Starting at the line below holding "(mkStream _ [LogExecutingStmt" and stopping at the line holding "assert (Eo : o", print every line exactly, both ends included, and leave the rest out.

======== DATA RECORDS ========

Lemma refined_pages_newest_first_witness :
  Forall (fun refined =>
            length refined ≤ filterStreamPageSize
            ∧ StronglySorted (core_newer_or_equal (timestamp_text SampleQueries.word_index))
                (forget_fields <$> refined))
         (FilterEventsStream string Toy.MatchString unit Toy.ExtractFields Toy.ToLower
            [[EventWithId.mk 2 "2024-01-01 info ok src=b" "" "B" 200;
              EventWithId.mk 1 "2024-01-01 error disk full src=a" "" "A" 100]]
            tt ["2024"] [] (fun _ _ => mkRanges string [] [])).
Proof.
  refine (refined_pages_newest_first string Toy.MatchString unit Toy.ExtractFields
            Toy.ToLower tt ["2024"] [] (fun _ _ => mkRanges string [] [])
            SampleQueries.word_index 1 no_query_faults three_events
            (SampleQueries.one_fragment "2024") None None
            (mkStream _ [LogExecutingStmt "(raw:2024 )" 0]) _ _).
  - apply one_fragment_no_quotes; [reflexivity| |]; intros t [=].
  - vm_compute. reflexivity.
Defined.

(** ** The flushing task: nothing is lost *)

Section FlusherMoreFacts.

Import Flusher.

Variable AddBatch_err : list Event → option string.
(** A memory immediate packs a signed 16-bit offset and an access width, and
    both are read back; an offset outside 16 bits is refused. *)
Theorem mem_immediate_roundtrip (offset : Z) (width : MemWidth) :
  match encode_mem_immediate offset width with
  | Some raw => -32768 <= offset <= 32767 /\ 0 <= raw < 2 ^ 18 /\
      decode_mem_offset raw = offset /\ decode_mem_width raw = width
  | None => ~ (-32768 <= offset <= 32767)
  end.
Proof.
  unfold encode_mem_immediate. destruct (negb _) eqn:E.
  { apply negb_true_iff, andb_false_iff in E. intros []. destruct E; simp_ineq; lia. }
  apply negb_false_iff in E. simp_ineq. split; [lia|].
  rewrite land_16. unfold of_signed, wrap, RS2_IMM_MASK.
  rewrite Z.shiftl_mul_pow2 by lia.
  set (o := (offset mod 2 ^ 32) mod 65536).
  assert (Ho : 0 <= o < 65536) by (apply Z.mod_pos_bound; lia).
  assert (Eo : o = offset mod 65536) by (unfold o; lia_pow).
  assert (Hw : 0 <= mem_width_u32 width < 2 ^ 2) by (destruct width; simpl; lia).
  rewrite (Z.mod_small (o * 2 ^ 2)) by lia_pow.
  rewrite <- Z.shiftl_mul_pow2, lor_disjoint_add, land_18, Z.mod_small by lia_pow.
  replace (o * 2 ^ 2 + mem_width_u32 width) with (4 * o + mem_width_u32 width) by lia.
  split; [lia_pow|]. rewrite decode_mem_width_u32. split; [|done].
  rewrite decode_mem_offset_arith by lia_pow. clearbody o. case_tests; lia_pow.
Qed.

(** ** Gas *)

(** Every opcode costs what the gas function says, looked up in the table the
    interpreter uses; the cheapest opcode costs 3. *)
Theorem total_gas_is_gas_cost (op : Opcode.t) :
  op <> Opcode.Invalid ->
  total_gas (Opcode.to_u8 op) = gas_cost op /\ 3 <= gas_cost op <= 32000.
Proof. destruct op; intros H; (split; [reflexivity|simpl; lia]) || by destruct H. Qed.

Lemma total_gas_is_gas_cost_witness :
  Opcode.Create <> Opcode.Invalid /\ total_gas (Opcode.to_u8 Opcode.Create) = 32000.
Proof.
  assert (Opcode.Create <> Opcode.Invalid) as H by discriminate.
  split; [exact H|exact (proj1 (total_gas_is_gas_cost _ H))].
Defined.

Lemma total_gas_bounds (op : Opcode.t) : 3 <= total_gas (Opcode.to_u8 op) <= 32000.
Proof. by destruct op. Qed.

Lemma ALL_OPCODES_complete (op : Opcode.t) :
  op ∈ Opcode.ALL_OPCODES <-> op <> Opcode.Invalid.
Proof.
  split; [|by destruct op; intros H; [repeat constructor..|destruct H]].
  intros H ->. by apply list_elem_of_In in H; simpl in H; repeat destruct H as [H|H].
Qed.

========
======== DATA RECORDS ========

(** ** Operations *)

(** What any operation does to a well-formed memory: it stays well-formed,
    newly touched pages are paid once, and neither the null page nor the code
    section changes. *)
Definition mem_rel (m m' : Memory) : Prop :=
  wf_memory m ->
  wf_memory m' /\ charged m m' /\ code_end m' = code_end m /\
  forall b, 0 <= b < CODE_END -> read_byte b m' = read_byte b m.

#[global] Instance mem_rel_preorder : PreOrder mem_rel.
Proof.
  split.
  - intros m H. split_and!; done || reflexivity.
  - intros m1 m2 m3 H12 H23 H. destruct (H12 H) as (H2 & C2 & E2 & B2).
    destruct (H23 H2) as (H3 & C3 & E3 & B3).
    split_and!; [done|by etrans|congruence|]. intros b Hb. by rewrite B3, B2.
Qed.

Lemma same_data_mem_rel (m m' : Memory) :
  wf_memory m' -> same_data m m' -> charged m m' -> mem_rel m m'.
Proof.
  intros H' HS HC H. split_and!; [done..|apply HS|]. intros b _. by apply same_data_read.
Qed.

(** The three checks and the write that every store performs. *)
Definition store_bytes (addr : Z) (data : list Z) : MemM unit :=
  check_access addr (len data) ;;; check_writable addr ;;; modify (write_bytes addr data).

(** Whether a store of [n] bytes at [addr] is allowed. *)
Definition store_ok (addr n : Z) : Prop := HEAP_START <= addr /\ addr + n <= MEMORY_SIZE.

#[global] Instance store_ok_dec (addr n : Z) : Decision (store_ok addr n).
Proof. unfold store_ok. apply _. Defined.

========

RESPONSE TO THE EXERCISE -
            (mkStream _ [LogExecutingStmt "(raw:2024 )" 0]) _ _).
  - apply one_fragment_no_quotes; [reflexivity| |]; intros t [=].
  - vm_compute. reflexivity.
Defined.

(** ** The flushing task: nothing is lost *)

Section FlusherMoreFacts.

Import Flusher.

Variable AddBatch_err : list Event → option string.
(** A memory immediate packs a signed 16-bit offset and an access width, and
    both are read back; an offset outside 16 bits is refused. *)
Theorem mem_immediate_roundtrip (offset : Z) (width : MemWidth) :
  match encode_mem_immediate offset width with
  | Some raw => -32768 <= offset <= 32767 /\ 0 <= raw < 2 ^ 18 /\
      decode_mem_offset raw = offset /\ decode_mem_width raw = width
  | None => ~ (-32768 <= offset <= 32767)
  end.
Proof.
  unfold encode_mem_immediate. destruct (negb _) eqn:E.
  { apply negb_true_iff, andb_false_iff in E. intros []. destruct E; simp_ineq; lia. }
  apply negb_false_iff in E. simp_ineq. split; [lia|].
  rewrite land_16. unfold of_signed, wrap, RS2_IMM_MASK.
  rewrite Z.shiftl_mul_pow2 by lia.
  set (o := (offset mod 2 ^ 32) mod 65536).
  assert (Ho : 0 <= o < 65536) by (apply Z.mod_pos_bound; lia).
  assert (Eo : o = offset mod 65536) by (unfold o; lia_pow).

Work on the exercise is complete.